*** Source data ***
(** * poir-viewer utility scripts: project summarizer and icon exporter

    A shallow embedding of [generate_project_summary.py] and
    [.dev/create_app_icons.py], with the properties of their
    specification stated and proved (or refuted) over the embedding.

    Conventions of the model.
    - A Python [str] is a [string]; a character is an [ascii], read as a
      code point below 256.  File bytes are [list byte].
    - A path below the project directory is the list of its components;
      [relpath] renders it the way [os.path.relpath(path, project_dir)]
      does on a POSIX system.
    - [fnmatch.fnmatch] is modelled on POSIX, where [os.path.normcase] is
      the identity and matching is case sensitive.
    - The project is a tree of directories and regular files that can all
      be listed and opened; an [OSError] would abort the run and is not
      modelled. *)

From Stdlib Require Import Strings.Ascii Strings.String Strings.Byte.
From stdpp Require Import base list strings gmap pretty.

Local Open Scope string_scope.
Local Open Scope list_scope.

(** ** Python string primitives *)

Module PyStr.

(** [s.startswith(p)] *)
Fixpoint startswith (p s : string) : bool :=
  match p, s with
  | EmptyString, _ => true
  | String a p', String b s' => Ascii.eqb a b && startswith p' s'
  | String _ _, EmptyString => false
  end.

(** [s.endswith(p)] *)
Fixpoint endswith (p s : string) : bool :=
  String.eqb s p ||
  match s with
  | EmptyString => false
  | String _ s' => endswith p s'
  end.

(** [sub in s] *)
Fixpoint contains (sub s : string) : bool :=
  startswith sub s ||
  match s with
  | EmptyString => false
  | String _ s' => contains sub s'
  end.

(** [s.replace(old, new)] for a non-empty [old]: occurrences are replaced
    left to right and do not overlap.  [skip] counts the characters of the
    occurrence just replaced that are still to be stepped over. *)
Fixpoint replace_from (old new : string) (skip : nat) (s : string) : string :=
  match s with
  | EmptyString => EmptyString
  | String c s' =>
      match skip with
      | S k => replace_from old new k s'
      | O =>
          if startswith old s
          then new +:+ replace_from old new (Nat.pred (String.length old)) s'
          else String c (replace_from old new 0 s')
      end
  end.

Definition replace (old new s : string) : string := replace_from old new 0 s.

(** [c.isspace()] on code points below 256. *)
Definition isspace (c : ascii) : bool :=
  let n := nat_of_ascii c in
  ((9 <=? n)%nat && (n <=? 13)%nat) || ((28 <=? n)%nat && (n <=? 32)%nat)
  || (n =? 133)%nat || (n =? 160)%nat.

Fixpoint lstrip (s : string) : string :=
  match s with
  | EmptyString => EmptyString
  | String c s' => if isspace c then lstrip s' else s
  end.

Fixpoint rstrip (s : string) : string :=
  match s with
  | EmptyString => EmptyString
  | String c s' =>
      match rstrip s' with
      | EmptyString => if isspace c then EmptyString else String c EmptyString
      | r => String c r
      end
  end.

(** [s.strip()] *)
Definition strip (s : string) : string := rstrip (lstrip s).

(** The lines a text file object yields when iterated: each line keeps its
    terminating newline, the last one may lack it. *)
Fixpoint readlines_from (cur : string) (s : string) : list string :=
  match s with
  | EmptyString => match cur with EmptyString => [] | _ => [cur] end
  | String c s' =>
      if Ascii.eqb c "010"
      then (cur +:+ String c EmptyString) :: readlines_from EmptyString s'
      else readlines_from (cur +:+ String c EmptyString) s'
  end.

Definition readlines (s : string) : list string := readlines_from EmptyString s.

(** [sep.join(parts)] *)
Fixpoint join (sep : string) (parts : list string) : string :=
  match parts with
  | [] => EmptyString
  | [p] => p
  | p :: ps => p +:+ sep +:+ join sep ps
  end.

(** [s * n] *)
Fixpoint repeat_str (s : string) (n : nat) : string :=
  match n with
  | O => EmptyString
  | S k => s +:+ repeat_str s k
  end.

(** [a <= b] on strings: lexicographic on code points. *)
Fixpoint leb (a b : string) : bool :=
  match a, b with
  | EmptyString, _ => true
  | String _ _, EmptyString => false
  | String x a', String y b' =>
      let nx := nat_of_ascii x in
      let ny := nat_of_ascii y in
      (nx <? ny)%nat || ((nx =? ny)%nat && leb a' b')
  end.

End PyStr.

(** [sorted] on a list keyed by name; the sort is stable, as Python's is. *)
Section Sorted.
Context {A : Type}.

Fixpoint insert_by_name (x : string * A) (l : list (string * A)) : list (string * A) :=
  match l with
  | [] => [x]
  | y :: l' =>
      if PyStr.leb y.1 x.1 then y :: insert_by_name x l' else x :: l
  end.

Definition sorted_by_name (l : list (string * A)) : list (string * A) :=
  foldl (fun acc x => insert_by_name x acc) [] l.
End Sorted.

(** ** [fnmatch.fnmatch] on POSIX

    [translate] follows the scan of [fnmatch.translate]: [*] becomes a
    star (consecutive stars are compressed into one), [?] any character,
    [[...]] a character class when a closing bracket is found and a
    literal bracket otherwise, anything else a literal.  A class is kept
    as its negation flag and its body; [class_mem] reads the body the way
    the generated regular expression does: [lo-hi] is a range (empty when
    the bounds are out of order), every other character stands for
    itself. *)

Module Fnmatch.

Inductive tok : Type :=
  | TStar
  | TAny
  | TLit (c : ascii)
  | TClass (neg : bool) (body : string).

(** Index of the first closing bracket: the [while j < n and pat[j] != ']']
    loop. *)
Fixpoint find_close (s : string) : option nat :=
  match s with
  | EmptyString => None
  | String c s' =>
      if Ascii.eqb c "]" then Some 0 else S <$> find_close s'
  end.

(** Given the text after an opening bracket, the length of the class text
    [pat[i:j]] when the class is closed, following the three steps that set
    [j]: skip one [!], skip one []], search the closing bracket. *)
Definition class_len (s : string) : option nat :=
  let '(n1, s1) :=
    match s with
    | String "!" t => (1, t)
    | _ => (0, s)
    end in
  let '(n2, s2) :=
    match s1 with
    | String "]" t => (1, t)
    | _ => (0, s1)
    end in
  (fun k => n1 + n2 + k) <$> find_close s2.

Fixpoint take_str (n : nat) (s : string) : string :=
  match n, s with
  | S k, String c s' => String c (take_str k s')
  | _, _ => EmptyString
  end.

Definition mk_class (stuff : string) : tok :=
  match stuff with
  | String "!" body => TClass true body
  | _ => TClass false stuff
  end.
*** End of Source data ***
Task: Check each line of the data above for the word "then". Report how many lines have it, and nothing else.

Task response: 6